* [ACTIVITY]: For the entries that follow, restate word for word the line containing "Import ListNotations.", the line containing "(** ** [str] methods *)", and every line that lies between them.
+++
(** * ArtMint-Studio: [scripts/prepare-upload-assets.py]

    A shallow embedding of the upload-asset preparation script and the
    properties its specification states about it.

    The script is Python.  Integers are [Z]; [str] is [string] (characters
    are code points below 256); [bytes] is [list byte]; a [dict] whose
    order is observable (the JSON manifest) is an association list in
    insertion order; the file system is a finite map from absolute paths
    to contents.  A binary64 [float] is its exact rational value in [Q],
    every arithmetic operation being followed by IEEE-754 rounding to
    nearest, ties to even.  Exceptions are values of type [exn] threaded
    through an error monad; file-system effects and the two output streams
    are threaded through a state.

    Pillow and the WebP codec are libraries of the script, not part of it:
    the operations whose results depend on codec internals (header
    parsing, pixel decoding, resampling, alpha compositing, WebP encoding)
    are the fields of the class [Pillow]; everything the script itself
    computes is defined here.

    Paths are POSIX paths, and a path names its file: the file system
    has no links, and the keys of the file map are absolute normalised
    paths with one leading [/] (the kernel reads a leading [//] as
    [/], which the map does not; the properties that depend on which
    file a path names say so).  Command-line parsing is outside the
    embedding: a run starts from the parsed arguments.  Sides beyond what
    Pillow stores in a C [int] raise [OverflowError]; what Pillow raises
    for want of memory is left to the class [Pillow], apart from the
    limit on the length of a line.  Standard error holds what the
    script and the interpreter write: the warnings Pillow may print
    there are not modelled. *)

From Stdlib Require Import ZArith QArith Qround Qabs Qpower Lia Lqa.
From Stdlib Require Import String Ascii List Bool.
From Stdlib.Strings Require Import Byte.
From stdpp Require Import gmap strings.
From Equations Require Import Equations.
Import ListNotations.

Open Scope string_scope.
Open Scope Z_scope.

(** ** Exceptions and the error monad *)

Inductive exn_class :=
  | ValueError
  | OverflowError
  | MemoryError
  | ZeroDivisionError
  | FileNotFoundError
  | FileExistsError
  | IsADirectoryError
  | NotADirectoryError
  | UnidentifiedImageError
  | OSError
  | ImportError.

(** An exception: its class and [str(exc)]. *)
Record exn := Exn { exn_cls : exn_class; exn_str : string }.

Inductive result (A : Type) :=
  | Ok (a : A)
  | Raise (e : exn).
Arguments Ok {A} a.
Arguments Raise {A} e.

Definition rbind {A B} (r : result A) (k : A -> result B) : result B :=
  match r with
  | Ok a => k a
  | Raise e => Raise e
  end.

Declare Scope result_scope.
Delimit Scope result_scope with result.
Notation "'let?' x ':=' c 'in' k" := (rbind c (fun x => k))
  (at level 10, x pattern, c at level 100, k at level 200) : result_scope.
Open Scope result_scope.

(** ** [str] methods *)

Definition code (c : ascii) : Z := Z.of_N (N_of_ascii c).

(** [str.upper] on the ASCII letters. *)
Definition upper_char (c : ascii) : ascii :=
  if (97 <=? code c) && (code c <=? 122)
  then ascii_of_N (Z.to_N (code c - 32))
  else c.

Fixpoint upper (s : string) : string :=
  match s with
  | EmptyString => EmptyString
  | String c r => String (upper_char c) (upper r)
  end.

(** [str.isspace] for one character, on the code points below 256:
    U+0009..U+000D, U+001C..U+0020, U+0085 and U+00A0. *)
Definition isspace (c : ascii) : bool :=
  let n := code c in
  ((9 <=? n) && (n <=? 13)) || ((28 <=? n) && (n <=? 32))
  || (n =? 133) || (n =? 160).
+++
* [SOLVED EXERCISE]:
Import ListNotations.

Open Scope string_scope.
Open Scope Z_scope.

(** ** Exceptions and the error monad *)

Inductive exn_class :=
  | ValueError
  | OverflowError
  | MemoryError
  | ZeroDivisionError
  | FileNotFoundError
  | FileExistsError
  | IsADirectoryError
  | NotADirectoryError
  | UnidentifiedImageError
  | OSError
  | ImportError.

(** An exception: its class and [str(exc)]. *)
Record exn := Exn { exn_cls : exn_class; exn_str : string }.

Inductive result (A : Type) :=
  | Ok (a : A)
  | Raise (e : exn).
Arguments Ok {A} a.
Arguments Raise {A} e.

Definition rbind {A B} (r : result A) (k : A -> result B) : result B :=
  match r with
  | Ok a => k a
  | Raise e => Raise e
  end.

Declare Scope result_scope.
Delimit Scope result_scope with result.
Notation "'let?' x ':=' c 'in' k" := (rbind c (fun x => k))
  (at level 10, x pattern, c at level 100, k at level 200) : result_scope.
Open Scope result_scope.

(** ** [str] methods *)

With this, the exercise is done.